I think the difficulty is not so much that they are hard for family members to sell after an elderly person's death - as people have said, the point of them is convenience and support for the elderly person. However I have heard of people who really struggled when a distant family member was in this kind of property but when they later needed more care than sheltered accommodation could provide and the property needed to be sold for the elderly person to move into full time care .

Iwishmynamewassheilah · 20/11/2022 16:00

There's a tendency to buy into them too late. With hindsight I would include my mother in that scenario. She was hail and hearty, we thought, but at 80 years old it was only a matter of time. After barely three years with M&S she became terminally ill very suddenly and died within months. I think we (me) like to believe our parents will live forever.

Flapjackquack · 20/11/2022 17:54

It would be interesting to see a calculation of average loss made vs renting for the average period of ownership. I know everyone will be different but would be interesting to see over an average what is cheaper. Obviously renting also has the added bonus of being able to walk away easily if different care levels are needed.

Keeperbee · 20/11/2022 18:29

My MIL recently moved to an 'independent living' over 60s complex, she's in her mid 80s. My DH is her only child and she lived 4.5 hours drive away from us. She was getting increasingly frail and unable to manage comfortably. We live in a big expensive city and the proceeds of her house just about covered the 2 bed apartment close to us, although there were shared ownership options available if needed. The complex is a joint venture between a local housing charity and a HA, and residents included a mix of private owners, social tenants and shared ownership (all over 60s).
My only regret is that it didn't happen sooner. We can pop in most days, help out with chores she can't manage, make sure she's eating properly etc. Most importantly she gets to spend lots of time with her grandchildren and her son. The flat itself is modern, bright, warm, low maintenance and safe. The service charge is high (£300pm), but she's saving lots on heating bills and maintenance costs compared to her old house. She's made lots of friends and has a great social life. Although I think she sometimes misses her old house, she often tells me that's she's very happy now. There's no way she could have afforded to move closer to us if this option had not been available to her. And although she may end up in care I feel that this set up is optimal for her current needs, and even if it's just for a few years, it's been a great decision. Whatever happens when she dies, we will know that she was comfortable and happy. I have no Idea how easy it will be to sell when the time comes, there's not that many of this type of development around us to compare to. Personally I don't mind if it is sold for less than she paid for it, the improvement in her quality of life is well worth it.

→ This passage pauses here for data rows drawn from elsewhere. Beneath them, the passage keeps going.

(* ===== verification/Presentation.v ===== *)
(** * Presentation: [src/components/ScoreBadge.tsx] and the values
    [src/components/MarketCard.tsx] derives for display

    [ScoreBadge] draws the score as a ring: its stroke colour comes from
    score thresholds of its own and its visible arc from
    [strokeDashoffset].  [MarketCard] shows, besides the scoring result, a
    day count computed again from a second clock reading, the spread with
    its sign and colour, the translated tier, a "Rising Trend" badge and
    the trend line colour (both from [breakdown.trendFactor > 0]) and a
    highlighted verdict box for scores of 60 or more.  [scoreBadge] and
    [cardView] collect everything the two components render from their
    props (class names, SVG paths and the chart drawing aside; the date
    printed with [toLocaleDateString] is locale-dependent and left out).
    [Math.PI] is the double nearest to pi, an exact rational.

    Theorems: the ring colour is a faithful encoding of the tier, the arc
    stays within the circle and grows with the score, and each derived
    card value agrees with the scoring result it stands for, except the
    day count, which can disagree with the one the score used. *)

From Stdlib Require Import QArith Qminmax Lqa ZArith Lia List String.
From S2P Require Import Prelude JsNumber Types Translations Engine Scoring.
Import ListNotations.

Local Open Scope Q_scope.

(** ** ScoreBadge *)

(** [const radius = 30; const stroke = 6;] *)
Definition radius : Q := 30.
Definition stroke : Q := 6.

(** [const normalizedRadius = radius - stroke * 2;] *)
Definition normalizedRadius : Q := radius - stroke * 2.

(** [Math.PI]: the IEEE double [0x400921FB54442D18]. *)
Definition MATH_PI : Q := 884279719003555 # 281474976710656.

(** [const circumference = normalizedRadius * 2 * Math.PI;] *)
Definition circumference : Q := normalizedRadius * 2 * MATH_PI.

(** [const strokeDashoffset = circumference - (score / 100) * circumference;] *)
Definition strokeDashoffset (score : Z) : Q :=
  circumference - (inject_Z score / 100) * circumference.

(** [let strokeColor = '#ef4444'; if (score >= 80) ... else if (score >= 60)
    ... else if (score >= 40) ...] *)
Definition strokeColor (score : Z) : string :=
  if (80 <=? score)%Z then "#34d399"%string
  else if (60 <=? score)%Z then "#60a5fa"%string
  else if (40 <=? score)%Z then "#facc15"%string
  else "#ef4444"%string.

(** What [ScoreBadge] renders: the size of the [<svg>], the two circles
    (track and arc) and the two labels. *)
Record BadgeView : Type := mkBadgeView {
  svgSize : Q;                (** [height] and [width]: [radius * 2] *)
  trackRadius : Q;            (** [r] of both circles: [normalizedRadius] *)
  centre : Q;                 (** [cx] and [cy]: [radius] *)
  ringColor : string;         (** [stroke={strokeColor}] *)
  dashArray : Q * Q;          (** [circumference + ' ' + circumference] *)
  dashOffset : Q;             (** [style={{ strokeDashoffset }}] *)
  scoreLabel : string;        (** [{score}] *)
  tierLabel : string;         (** [{tier}] *)
  tierClass : string          (** [colorClass] in the label's class list *)
}.

(** [<ScoreBadge score tier colorClass />] *)
Definition scoreBadge (score : Z) (tier colorClass : string) : BadgeView :=
  {| svgSize := radius * 2; trackRadius := normalizedRadius; centre := radius;
     ringColor := strokeColor score; dashArray := (circumference, circumference);
     dashOffset := strokeDashoffset score; scoreLabel := decimalOfZ score;
     tierLabel := tier; tierClass := colorClass |}.

(** ** MarketCard *)

(** [const daysToMaturity = Math.ceil((market.expiry.getTime() - new
    Date().getTime()) / (1000 * 60 * 60 * 24));], with its own clock
    reading [now]. *)
Definition cardDaysToMaturity (market : MarketData) (now : Z) : option Z :=
  match getTime (expiry market) with
  | Some t => Some (jsCeilDiv (t - now) MS_PER_DAY)
  | None => None
  end.

(** [const isPositiveSpread = market.underlyingAPY > market.impliedAPY;] *)
Definition isPositiveSpread (market : MarketData) : bool :=
  qltb (impliedAPY market) (underlyingAPY market).

(** [const displayTier = translations[language].tiers[scoring.tier];] *)
Definition displayTier (language : Language) (scoring : ScoringResult) : string :=
  tiers language (tier scoring).

(** [{isPositiveSpread ? '+' : ''}{(market.underlyingAPY - market.impliedAPY).toFixed(2)}%] *)
Definition spreadText (market : MarketData) : string :=
  ((if isPositiveSpread market then "+" else "") ++
   jsToFixed (underlyingAPY market - impliedAPY market) 2 ++ "%")%string.

(** [scoring.breakdown.trendFactor > 0 && <span>{t.risingTrend}</span>] *)
Definition showsRisingBadge (scoring : ScoringResult) : bool :=
  qltb 0 (trendFactor (breakdown scoring)).

(** [stroke={scoring.breakdown.trendFactor > 0 ? '#34d399' : '#ef4444'}] *)
Definition trendLineColor (scoring : ScoringResult) : string :=
  if qltb 0 (trendFactor (breakdown scoring)) then "#34d399"%string else "#ef4444"%string.

(** [scoring.score >= 60 ? 'border-emerald-500 ...' : 'border-slate-600 ...'] *)
Definition verdictHighlighted (scoring : ScoringResult) : bool := (60 <=? score scoring)%Z.

(** [String(n)] of a number that may be [NaN]; [None] where
    [jsNumberToString] does not model the text. *)
Definition numberText (n : option Q) : option string :=
  match n with
  | None => Some "NaN"%string
  | Some x => jsNumberToString x
  end.

(** [{market.leverage}x {t.leverage}] *)
Definition leverageBadge (market : MarketData) (language : Language) : option string :=
  option_map (fun s => s ++ "x " ++ cLeverage (cardStrings language))%string (numberText (leverage market)).

(** [({daysToMaturity} {t.daysLeft})] after the expiry date. *)
Definition daysLeftText (market : MarketData) (language : Language) (now : Z) : string :=
  ("(" ++ jsNumToString (cardDaysToMaturity market now) ++ " " ++ daysLeft (cardStrings language) ++ ")")%string.

(** [{market.impliedAPY.toFixed(2)}%] and [{market.underlyingAPY.toFixed(2)}%] *)
Definition apyText (apy : Q) : string := (jsToFixed apy 2 ++ "%")%string.

(** [market.historicalUnderlyingAPY.map((val, i) => ({ day: i, val }))] *)
Definition chartData (history : list Q) : list (nat * Q) := combine (seq 0 (List.length history)) history.

(** What [MarketCard] renders from its props, apart from the analysis
    fetched in its effect ([CardFetch]) and the locale-dependent expiry
    date. *)
Record CardView : Type := mkCardView {
  leverageLabel : option string;
  symbolLabel : string;
  protocolLabel : string;
  daysLabel : string;
  badge : BadgeView;
  impliedLabel : string;
  underlyingLabel : string;
  spreadLabel : string;
  spreadPositive : bool;
  chart : list (nat * Q);
  risingBadge : option string;
  lineColor : string;
  highlighted : bool;
  tradeHref : string;
  tradeLabel : string
}.

(** The render of [MarketCard] at clock reading [now]. *)
Definition cardView (market : MarketData) (scoring : ScoringResult) (language : Language)
    (now : Z) : CardView :=
  let t := cardStrings language in
  {| leverageLabel := leverageBadge market language;
     symbolLabel := symbol market; protocolLabel := protocol market;
     daysLabel := daysLeftText market language now;
     badge := scoreBadge (score scoring) (displayTier language scoring) (color scoring);
     impliedLabel := apyText (impliedAPY market); underlyingLabel := apyText (underlyingAPY market);
     spreadLabel := spreadText market; spreadPositive := isPositiveSpread market;
     chart := chartData (historicalUnderlyingAPY market);
     risingBadge := if showsRisingBadge scoring then Some (risingTrend t) else None;
     lineColor := trendLineColor scoring; highlighted := verdictHighlighted scoring;
     tradeHref := marketUrl market; tradeLabel := trade t |}.

(** ** Lemmas *)

(** The two analysis strings that differ only in the trend word differ. *)
Lemma analysisString_rising_inj (l : Language) (d : Q) (days : option Z) :
  analysisString l d true days <> analysisString l d false days.
Proof.
  unfold analysisString. intros H. repeat apply string_app_cancel_l in H.
  destruct l; discriminate H.
Qed.

Lemma result_tier (m : MarketData) (l : Language) (now : Z) :
  tier (calculateInvestmentScore m l now) = tierOf (score (calculateInvestmentScore m l now)).
Proof. rewrite calculateInvestmentScore_unfold. reflexivity. Qed.

Lemma spreadContribution_pos_iff (d : Q) : 0 < Spec.spreadContribution d <-> 0 < d.
Proof.
  unfold Spec.spreadContribution.
  destruct (Q.min_spec_le (d * 4) 30) as [[? ?]|[? ?]];
  destruct (Q.max_spec_le (d * 4) (-40)) as [[? ?]|[? ?]];
  js_cases; split; intros; lra.
Qed.

(** ** Theorems *)

(** C28 (ring colour).  Two scores get the same ring colour exactly when
    they get the same tier: the badge's own thresholds agree with the
    tier table, and the four colours are distinct. *)
Theorem strokeColor_encodes_tier (s s' : Z) :
  tierOf s = tierOf s' <-> strokeColor s = strokeColor s'.
Proof.
  unfold tierOf, determineTier, strokeColor.
  js_cases; cbn; split; intros Hc; first [reflexivity | discriminate Hc | lia].
Qed.

(** For scores in [[0, 100]] the dash offset lies
    between 0 and the circumference and shrinks as the score grows, so a
    higher score draws a longer arc. *)
Theorem strokeDashoffset_bounds (s s' : Z) :
  (0 <= s <= s')%Z -> (s' <= 100)%Z ->
  0 <= strokeDashoffset s' <= strokeDashoffset s /\ strokeDashoffset s <= circumference.
Proof.
  intros [H0 H1] H2.
  assert (A : 0 <= inject_Z s <= inject_Z s' /\ inject_Z s' <= 100).
  { rewrite <- !Zle_Qle. change 0 with (inject_Z 0). change 100 with (inject_Z 100).
    rewrite <- !Zle_Qle. lia. }
  unfold strokeDashoffset, circumference, normalizedRadius, radius, stroke, MATH_PI.
  change (inject_Z s / 100) with (inject_Z s * (1 # 100)).
  change (inject_Z s' / 100) with (inject_Z s' * (1 # 100)). lra.
Qed.

Lemma strokeDashoffset_bounds_witness :
  ((0 <= 71 <= 93)%Z /\ (93 <= 100)%Z) /\
  (0 <= strokeDashoffset 93 <= strokeDashoffset 71 /\ strokeDashoffset 71 <= circumference).
Proof. split; [lia | apply strokeDashoffset_bounds; lia]. Defined.

(** The card shows the "Rising Trend" badge (and a
    green trend line) exactly when the analysis string of the same result
    calls the trend rising. *)
Theorem rising_badge_matches_analysis (m : MarketData) (l : Language) (now : Z) :
  let r := calculateInvestmentScore m l now in
  (showsRisingBadge r = true <->
   analysis r = analysisString l (underlyingAPY m - impliedAPY m) true (daysToMaturityOf (expiry m) now)) /\
  (trendLineColor r = "#34d399"%string <-> showsRisingBadge r = true).
Proof.
  cbv zeta. rewrite result_analysis. unfold showsRisingBadge, trendLineColor.
  destruct (qltb 0 _); split; split; intros H; try reflexivity; try discriminate H.
  exfalso. exact (analysisString_rising_inj _ _ _ (eq_sym H)).
Qed.

(** The verdict box is highlighted exactly for
    the results of tier Strong Buy or Buy. *)
Theorem verdict_highlight_iff_buy (m : MarketData) (l : Language) (now : Z) :
  let r := calculateInvestmentScore m l now in
  verdictHighlighted r = true <-> (tier r = StrongBuy \/ tier r = Buy).
Proof.
  cbv zeta. rewrite result_tier. unfold verdictHighlighted, tierOf, determineTier.
  js_cases; cbn; split; intros Hc; auto; try discriminate Hc; try lia;
    destruct Hc as [Hc|Hc]; discriminate Hc.
Qed.

(** The card colours the spread green exactly when
    the scoring engine credits a positive spread factor. *)
Theorem positive_spread_matches_factor (m : MarketData) (l : Language) (now : Z) :
  isPositiveSpread m = true <-> 0 < spreadFactor (breakdown (calculateInvestmentScore m l now)).
Proof.
  destruct (result_factors m l now) as [_ [Hs _]]. rewrite Hs, spreadContribution_pos_iff.
  unfold isPositiveSpread. destruct (qltb_spec (impliedAPY m) (underlyingAPY m));
    split; intros; try reflexivity; try discriminate; lra.
Qed.

(** C33 (two clock readings).  The card computes its day count from a
    second reading of the clock, [delay] milliseconds (less than a day)
    after the one the score used: for every market with a valid expiry
    the card's count is one less than the score's exactly when a day
    boundary of the countdown falls between the two readings, that is when
    the remainder of [expiry - now] modulo a day is positive and at most
    [delay]; otherwise the two counts agree. *)
Theorem card_days_disagree_with_score (m : MarketData) (e now delay : Z) :
  expiry m = ValidDate e -> (0 <= delay < MS_PER_DAY)%Z ->
  exists d, daysToMaturityOf (expiry m) now = Some d /\
    cardDaysToMaturity m (now + delay) =
      Some (if (0 <? (e - now) mod MS_PER_DAY) && ((e - now) mod MS_PER_DAY <=? delay) then d - 1 else d)%Z.
Proof.
  intros He Hd. unfold daysToMaturityOf, cardDaysToMaturity. rewrite He. cbn [getTime].
  eexists; split; [reflexivity|]. f_equal.
  pose proof (Z.div_mod (e - now) MS_PER_DAY ltac:(discriminate)) as Dm.
  pose proof (Z.mod_pos_bound (e - now) MS_PER_DAY eq_refl) as Mb.
  set (q := ((e - now) / MS_PER_DAY)%Z) in *. set (r := ((e - now) mod MS_PER_DAY)%Z) in *.
  destruct (Z.ltb_spec 0 r), (Z.leb_spec r delay); cbn [andb];
    [ rewrite (jsCeilDiv_eq (e - now) _ (q + 1)), (jsCeilDiv_eq (e - (now + delay)) _ q)
    | rewrite (jsCeilDiv_eq (e - now) _ (q + 1)), (jsCeilDiv_eq (e - (now + delay)) _ (q + 1))
    | rewrite (jsCeilDiv_eq (e - now) _ q), (jsCeilDiv_eq (e - (now + delay)) _ q)
    | rewrite (jsCeilDiv_eq (e - now) _ q), (jsCeilDiv_eq (e - (now + delay)) _ q) ];
    unfold MS_PER_DAY in *; lia.
Qed.

(** A market expiring 29 days and 1 ms after the scoring instant is
    scored with 30 days (no maturity penalty), yet one millisecond later
    the card shows 29 days left. *)
Lemma card_days_disagree_with_score_witness :
  let m := mkMarketData "x" "" "" "" (ValidDate (29 * MS_PER_DAY + 1)) 10 12 [] "" "" (Some 1) in
  (expiry m = ValidDate (29 * MS_PER_DAY + 1) /\ (0 <= 1 < MS_PER_DAY)%Z) /\
  (daysToMaturityOf (expiry m) 0 = Some 30%Z /\
   maturityFactor (breakdown (calculateInvestmentScore m en 0)) == 5 /\
   cardDaysToMaturity m 1 = Some 29%Z) /\
  exists d, daysToMaturityOf (expiry m) 0 = Some d /\
    cardDaysToMaturity m (0 + 1) =
      Some (if (0 <? (29 * MS_PER_DAY + 1 - 0) mod MS_PER_DAY) && ((29 * MS_PER_DAY + 1 - 0) mod MS_PER_DAY <=? 1)
            then d - 1 else d)%Z.
Proof.
  intros m. assert (H : expiry m = ValidDate (29 * MS_PER_DAY + 1)) by reflexivity.
  assert (B : (0 <= 1 < MS_PER_DAY)%Z) by (unfold MS_PER_DAY; lia).
  split; [exact (conj H B)|]. split; [split; [|split]; vm_compute; reflexivity|].
  exact (card_days_disagree_with_score m _ 0 1 H B).
Defined.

IneedanewTV · 20/11/2022 23:17

My friend has been trying to sell her mother’s retirement flat for about 3 years. It’s gone down in value and there are five other flats in the building that are not selling. Biggest rip off ever.

Enko · 21/11/2022 00:16

I work for one of these style of developments not m&s but one of their rivals.

The biggest issue I habe as a development manager (I believe m&s call them house manager) is people have not read their lease through and do not get what they are responsible for. I spend many hours showing my residents the lease and where it says they are responsible for the windows but not the frames for example.

I wish I had known about them to encourage mil to move into one. I think she would have thrived and her last years where she was less mobile woild have still had people close.

Service charge covers a lot.of things people do not consider. Like insurance for the building asbestos reports. And yearly.fire inspections. I work part time as a manager 3 days a week. It is often an enjoyable working day but can also be frustrating when they are stuck in their way. Like how dare I turn the table cloth that way we ALWAYS have it the other way.

It's sad when one of our residents die and joyful when we get new ones move in. Covid really blocked the sales for us and when I started working 15 months ago we had 5 empty flats. We went to 6 and now have 3. 1 sold subject to contract. So we are seeing movement. In the sales.

The company I work for will allow rentals the residents however are not keen and are trying to block this .. they won't hear me when I explain due to their prices it won't be a issue as it won't be a cheap rental. This is an expensive. Kent Town I'm talking off.

For me I think they are a good option but as a development manager I often feel I am spending my time sorting personal differences not actually doing my job.

I currently cover a 2nd development due to them not having a DM. They will get a reduction due to this not happening. However with the electric crisis it will be eaten up soon enough as commercial lights are not capped. We are looking at a 300% increase this has to come out of the service charge.

I try my best to help and support but I know some feel I block when I stick to the rules. However I can live with that. Overall its a nice job.

Flapjackquack · 21/11/2022 11:12

@Enko It is clear in the lease? If you are having to explain it often perhaps your company needs to make it clearer from the offset.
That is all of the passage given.